** Opening DATASET block **
(* ===== verification/RR.v ===== *)
(** * rr.h and the recorder half of sysproc.c

    System-call records (SCRs), the globals of the recorder, and the routines
    that build, store, compare, encode and decode records.

    [union Val] is 204 bytes of raw memory; its members are views of those
    bytes at the C offsets, so reading a member other than the one last
    written gives what the C code reads.  Bytes the C code leaves
    uninitialised on the kernel stack come from the section variable [junk],
    about which nothing is assumed but its size.  The [cprintf] diagnostics
    are not represented. *)
From S2P Require Import Prelude Words Params CString Core Fs.

Module RR.

(** ** rr.h *)

(** rr.h:union Val *)
Definition sizeof_Val : nat := 204.

Definition val_num (v : list Z) : Z := s32 (le_val (slice 0 4 v)).
Definition val_unum (v : list Z) : Z := le_val (slice 0 4 v).
Definition raw_size (v : list Z) : Z := s32 (le_val (slice 0 4 v)).
Definition raw_data (v : list Z) : list Z := slice 4 200 v.
Definition st_of (v : list Z) : Fs.stat :=
  Fs.mkStat (s16 (le_val (slice 0 2 v))) (s32 (le_val (slice 4 4 v)))
    (le_val (slice 8 4 v)) (s16 (le_val (slice 12 2 v))) (le_val (slice 16 4 v)).

Definition put_num (n : Z) (v : list Z) : list Z := splice 0 (le_bytes 4 n) v.
Definition put_raw (size : Z) (data : list Z) (v : list Z) : list Z :=
  splice 4 data (splice 0 (le_bytes 4 size) v).
Definition put_st (st : Fs.stat) (v : list Z) : list Z :=
  splice 0 (le_bytes 2 (Fs.st_type st))
    (splice 4 (le_bytes 4 (Fs.st_dev st))
       (splice 8 (le_bytes 4 (Fs.st_ino st))
          (splice 12 (le_bytes 2 (Fs.st_nlink st))
             (splice 16 (le_bytes 4 (Fs.st_size st)) v)))).

(** rr.h:struct Arg and struct SCR *)
Record Arg := mkArg { a_type : Z; a_val : list Z }.
Record SCR := mkSCR { scr_syscall : Z; scr_argc : Z; scr_args : list Arg }.

(** The globals of rr.h and trap.c *)
Record rr := mkRR {
  record_syscalls : Z;        (* uint *)
  replay_syscalls : Z;        (* uint *)
  record_filename : list Z;   (* char[256] *)
  replay_filename : list Z;   (* char[256] *)
  recorded_scrs : list SCR;   (* [MAX_SCRS] *)
  scrs_idx : Z;               (* int *)
  buffer : list Z;            (* char[MAX_FILE_SIZE] *)
  buffer_pos : Z;             (* int *)
  rr_pid : Z                  (* int *)
}.

Definition set_record (v : Z) (r : rr) : rr :=
  mkRR v (replay_syscalls r) (record_filename r) (replay_filename r)
    (recorded_scrs r) (scrs_idx r) (buffer r) (buffer_pos r) (rr_pid r).
Definition set_replay (v : Z) (r : rr) : rr :=
  mkRR (record_syscalls r) v (record_filename r) (replay_filename r)
    (recorded_scrs r) (scrs_idx r) (buffer r) (buffer_pos r) (rr_pid r).
Definition set_record_filename (v : list Z) (r : rr) : rr :=
  mkRR (record_syscalls r) (replay_syscalls r) v (replay_filename r)
    (recorded_scrs r) (scrs_idx r) (buffer r) (buffer_pos r) (rr_pid r).
Definition set_replay_filename (v : list Z) (r : rr) : rr :=
  mkRR (record_syscalls r) (replay_syscalls r) (record_filename r) v
    (recorded_scrs r) (scrs_idx r) (buffer r) (buffer_pos r) (rr_pid r).
Definition set_scrs (v : list SCR) (r : rr) : rr :=
  mkRR (record_syscalls r) (replay_syscalls r) (record_filename r) (replay_filename r)
    v (scrs_idx r) (buffer r) (buffer_pos r) (rr_pid r).
Definition set_idx (v : Z) (r : rr) : rr :=
  mkRR (record_syscalls r) (replay_syscalls r) (record_filename r) (replay_filename r)
    (recorded_scrs r) v (buffer r) (buffer_pos r) (rr_pid r).
Definition set_buffer (v : list Z) (r : rr) : rr :=
  mkRR (record_syscalls r) (replay_syscalls r) (record_filename r) (replay_filename r)
    (recorded_scrs r) (scrs_idx r) v (buffer_pos r) (rr_pid r).
Definition set_pos (v : Z) (r : rr) : rr :=
  mkRR (record_syscalls r) (replay_syscalls r) (record_filename r) (replay_filename r)
    (recorded_scrs r) (scrs_idx r) (buffer r) v (rr_pid r).
Definition set_rr_pid (v : Z) (r : rr) : rr :=
  mkRR (record_syscalls r) (replay_syscalls r) (record_filename r) (replay_filename r)
    (recorded_scrs r) (scrs_idx r) (buffer r) (buffer_pos r) v.

(** The whole state of the modelled kernel. *)
Record kstate (B : Type) := mkK { k_rr : rr; k_core : core B }.
Arguments mkK {B}.
Arguments k_rr {B}.
Arguments k_core {B}.

Definition set_core {B} (c : core B) (s : kstate B) : kstate B := mkK (k_rr s) c.
Definition set_rr {B} (r : rr) (s : kstate B) : kstate B := mkK r (k_core s).

(** Routines of the rest of the kernel do not see the recorder. *)
Definition kcore {B A} (m : M (core B) A) : M (kstate B) A := zoom k_core set_core m.
Definition upd_rr {B} (f : rr -> rr) : M (kstate B) unit :=
  modify (fun s => set_rr (f (k_rr s)) s).

(** sysproc.c:get1stOutputPos *)
Definition get1stOutputPos (syscall : Z) : Z :=
  if (syscall =? SYS_uptime) || (syscall =? SYS_getpid) then 0
  else if (syscall =? SYS_fstat) || (syscall =? SYS_close) || (syscall =? SYS_mkdir)
          || (syscall =? SYS_chdir) || (syscall =? SYS_unlink) then 1
  else if (syscall =? SYS_read) || (syscall =? SYS_open) || (syscall =? SYS_link) then 2
  else if syscall =? SYS_mknod then 3
  else -1.

Section rr.
Context {B : Type} (junk : list Z).

#[local] Abbreviation K := (M (kstate B)).

(** sysproc.c:isRecOrReplay, isRecording and isReplaying *)
Definition isRecOrReplay : K bool := gets (fun s =>
  (record_syscalls (k_rr s) =? 1) && (replay_syscalls (k_rr s) =? 1) &&
  (rr_pid (k_rr s) =? p_pid (c_proc (k_core s)))).

Definition isRecording : K bool := gets (fun s =>
  (record_syscalls (k_rr s) =? 1) && (rr_pid (k_rr s) =? p_pid (c_proc (k_core s)))).

Definition isReplaying : K bool := gets (fun s =>
  (replay_syscalls (k_rr s) =? 1) && (rr_pid (k_rr s) =? p_pid (c_proc (k_core s)))).

(** sysproc.c:RecRepErr: the flags are uints, so -1 is [2^32 - 1]. *)
Definition RecRepErr : K unit :=
  kcore (upd_proc (set_p_killed 1)) ;;
  upd_rr (fun r => set_record (u32 (-1)) (set_replay (u32 (-1)) r)).

(** The common tail of the [add] functions: the argument count check only
    reports, so a fifth argument is stored outside [args]. *)
Definition addArg (scr : SCR) (arg : Arg) : K SCR :=
  whenM (scr_argc scr >=? MAX_ARGC) RecRepErr ;;
  if (0 <=? scr_argc scr) && (scr_argc scr <? zlen (scr_args scr)) then
    ret (mkSCR (scr_syscall scr) (u8 (scr_argc scr + 1))
           (zset (scr_args scr) (scr_argc scr) arg))
  else undef.

(** sysproc.c:addInt *)
Definition addInt (scr : SCR) (val : Z) : K SCR :=
  addArg scr (mkArg INT_TYPE (put_num val junk)).

(** sysproc.c:addUInt *)
Definition addUInt (scr : SCR) (val : Z) : K SCR :=
  addArg scr (mkArg UINT_TYPE (put_num val junk)).

(** sysproc.c:addStr on a string given by its characters: a string longer than
    [MAX_RAW_SIZE] is reported and then copied past the end of [raw.data]. *)
Definition addStr (scr : SCR) (s : list Z) : K SCR :=
  whenM (zlen s >? MAX_RAW_SIZE) RecRepErr ;;
  if zlen s <=? MAX_RAW_SIZE then
    addArg scr (mkArg BYTE_TYPE
      (put_raw (zlen s) (splice 0 s (replicate (Z.to_nat MAX_RAW_SIZE) 0)) junk))
  else undef.

(** sysproc.c:addRaw copies [size] bytes of user memory at [p]. *)
Definition addRaw (scr : SCR) (p size : Z) : K SCR :=
  whenM (size >? MAX_RAW_SIZE) RecRepErr ;;
  if (0 <=? size) && (size <=? MAX_RAW_SIZE) then
    bs <- kcore (read_user p size) ;;
    addArg scr (mkArg BYTE_TYPE
      (put_raw size (splice 0 bs (replicate (Z.to_nat MAX_RAW_SIZE) 0)) junk))
  else undef.

(** sysproc.c:addStat *)
Definition addStat (scr : SCR) (st : Fs.stat) : K SCR :=
  addArg scr (mkArg STAT_TYPE (put_st st junk)).

(** sysproc.c:createSCR: type NONE and zeroed data; the first word of the
    union stays uninitialised. *)
Definition createSCR (syscall : Z) : SCR :=
  mkSCR (u8 syscall) 0
    (replicate (Z.to_nat MAX_ARGC)
       (mkArg NONE_TYPE (splice 4 (replicate (Z.to_nat MAX_RAW_SIZE) 0) junk))).

(** sysproc.c:addSRC *)
Definition addSRC (scr : SCR) : K unit :=
  r <- gets k_rr ;;
  if scrs_idx r >=? MAX_SCRS then RecRepErr
  else if (0 <=? scrs_idx r) && (scrs_idx r <? zlen (recorded_scrs r)) then
    upd_rr (fun r => set_idx (scrs_idx r + 1)
                       (set_scrs (zset (recorded_scrs r) (scrs_idx r) scr) r))
  else undef.

(** sysproc.c:compareSCRS.  [args_match] is the loop over the input fields:
    it tells whether the recorded and the replayed inputs agree. *)
Fixpoint data_same (n : nat) (d1 d2 : list Z) : K bool :=
  match n with
  | O => ret true
  | S n' =>
      match d1, d2 with
      | c1 :: d1', c2 :: d2' => if c1 =? c2 then data_same n' d1' d2' else ret false
      | _, _ => undef
      end
  end.

Fixpoint args_match (fuel : nat) (i : Z) (recorded scr : SCR) : K bool :=
  match fuel with
  | O => ret true
  | S fuel' =>
      ra <- aget (scr_args recorded) i ;;
      a <- aget (scr_args scr) i ;;
      if a_type ra =? INT_TYPE then
        if val_num (a_val ra) =? val_num (a_val a)
        then args_match fuel' (i + 1) recorded scr else ret false
      else if a_type ra =? BYTE_TYPE then
        if raw_size (a_val ra) =? raw_size (a_val a) then
          same <- data_same (Z.to_nat (raw_size (a_val a)))
                    (raw_data (a_val a)) (raw_data (a_val ra)) ;;
          if same : bool then args_match fuel' (i + 1) recorded scr else ret false
        else ret false
      else ret false
  end.

Definition compareSCRS (scr : SCR) : K SCR :=
  r <- gets k_rr ;;
  if scrs_idx r >=? MAX_SCRS then RecRepErr ;; ret (createSCR UNITIALIZED_SCR)
  else
    recorded <- aget (recorded_scrs r) (scrs_idx r) ;;
    upd_rr (fun r => set_idx (scrs_idx r + 1) r) ;;
    if scr_syscall recorded =? UNITIALIZED_SCR then RecRepErr ;; ret recorded
    else if negb (scr_syscall recorded =? scr_syscall scr) then RecRepErr ;; ret recorded
    else
      ok <- args_match (Z.to_nat (get1stOutputPos (scr_syscall recorded))) 0 recorded scr ;;
      whenM (negb ok) RecRepErr ;;
      ret recorded.

(** The expression [scr.args[get1stOutputPos(scr.syscall) + k].val] *)
Definition out_val (scr : SCR) (k : Z) : K (list Z) :=
  a <- aget (scr_args scr) (get1stOutputPos (scr_syscall scr) + k) ;;
  ret (a_val a).

(** [scr.args[get1stOutputPos(scr.syscall)].val.num] *)
Definition out_num (scr : SCR) : K Z :=
  v <- out_val scr 0 ;; ret (val_num v).

(** ** The encoding of a session *)

(** sysproc.c:memmove_and_increment between [buffer + buffer_pos] and a field
    whose bytes are [field]; the result is the field after the call. *)
Definition memmove_and_increment (field : list Z) : K (list Z) :=
  r <- gets k_rr ;;
  let size := zlen field in
  let inbuf := (0 <=? buffer_pos r) && (buffer_pos r + size <=? zlen (buffer r)) in
  field' <- (if replay_syscalls r =? 1 then
               if inbuf then ret (slice (Z.to_nat (buffer_pos r)) (Z.to_nat size) (buffer r))
               else undef
             else ret field) ;;
  whenM (record_syscalls r =? 1)
    (if inbuf then upd_rr (set_buffer (splice (Z.to_nat (buffer_pos r)) field' (buffer r)))
     else undef) ;;
  upd_rr (fun r => set_pos (s32 (buffer_pos r + size)) r) ;;
  ret field'.

(** A member of the union at [off], [n] bytes long, moved to or from the
    buffer. *)
Definition move_field (off n : nat) (v : list Z) : K (list Z) :=
  f <- memmove_and_increment (slice off n v) ;;
  ret (splice off f v).

(** The [switch] of sysproc.c:bidirectionalTransform on one argument. *)
Definition transform_val (type : Z) (v : list Z) : K (list Z) :=
  if (type =? INT_TYPE) || (type =? UINT_TYPE) then move_field 0 4 v
  else if type =? BYTE_TYPE then
    v1 <- move_field 0 4 v ;;
    if (0 <=? raw_size v1) && (raw_size v1 <=? MAX_RAW_SIZE)
    then move_field 4 (Z.to_nat (raw_size v1)) v1
    else undef
  else if type =? STAT_TYPE then
    v1 <- move_field 0 2 v ;;
    v2 <- move_field 4 4 v1 ;;
    v3 <- move_field 8 4 v2 ;;
    v4 <- move_field 12 2 v3 ;;
    move_field 16 4 v4
  else RecRepErr ;; ret v.

(** The loop of bidirectionalTransform over the arguments; the boolean is
    false when it returns -1. *)
Fixpoint transform_args (fuel : nat) (i : Z) (args : list Arg) : K (bool * list Arg) :=
  match fuel with
  | O => ret (true, args)
  | S fuel' =>
      r <- gets k_rr ;;
      a <- aget args i ;;
      if (record_syscalls r =? 1) && (a_type a =? NONE_TYPE) then ret (false, args)
      else
        tb <- memmove_and_increment [a_type a] ;;
        t <- aget tb 0 ;;
        let args1 := zset args i (mkArg t (a_val a)) in
        if (replay_syscalls r =? 1) && (t =? NONE_TYPE) then ret (false, args1)
        else
          v <- transform_val t (a_val a) ;;
          transform_args fuel' (i + 1) (zset args i (mkArg t v))
  end.

(** sysproc.c:bidirectionalTransform; returns the status and the record. *)
Definition bidirectionalTransform (scr : SCR) (fileSize : Z) : K (Z * SCR) :=
  r <- gets k_rr ;;
  if buffer_pos r >? MAX_FILE_SIZE then ret (-1, scr)
  else if (replay_syscalls r =? 1) && (buffer_pos r >? fileSize) then ret (-1, scr)
  else if (record_syscalls r =? 1) && (scr_syscall scr =? UNITIALIZED_SCR) then ret (0, scr)
  else
    sb <- memmove_and_increment [scr_syscall scr] ;;
    sysc <- aget sb 0 ;;
    let scr1 := mkSCR sysc (scr_argc scr) (scr_args scr) in
    if (replay_syscalls r =? 1) && (sysc =? UNITIALIZED_SCR) then ret (0, scr1)
    else
      cb <- memmove_and_increment [scr_argc scr] ;;
      argc <- aget cb 0 ;;
      let* (ok, args) := transform_args (Z.to_nat argc) 0 (scr_args scr) in
      ret (if ok : bool then 1 else -1, mkSCR sysc argc args).

(** sysproc.c:__strcpy into a char array; [s] are the characters of the
    source string. *)
Definition strcpy_trunc (dest s : list Z) (maxlen : Z) : list Z :=
  zset (splice 0 (take (Z.to_nat maxlen) (s ++ [0])) dest) (maxlen - 1) 0.

End rr.
End RR.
** Closing DATASET block **
ASSIGNED TASK => Taking the entries above, write out exactly the lines starting with the line containing "upd_rr (fun r => set_idx (scrs_idx r + 1) r)" and going on through the line containing "ret recorded.", both included, and nothing else.

OUTPUT =>
    upd_rr (fun r => set_idx (scrs_idx r + 1) r) ;;
    if scr_syscall recorded =? UNITIALIZED_SCR then RecRepErr ;; ret recorded
    else if negb (scr_syscall recorded =? scr_syscall scr) then RecRepErr ;; ret recorded
    else
      ok <- args_match (Z.to_nat (get1stOutputPos (scr_syscall recorded))) 0 recorded scr ;;
      whenM (negb ok) RecRepErr ;;
      ret recorded.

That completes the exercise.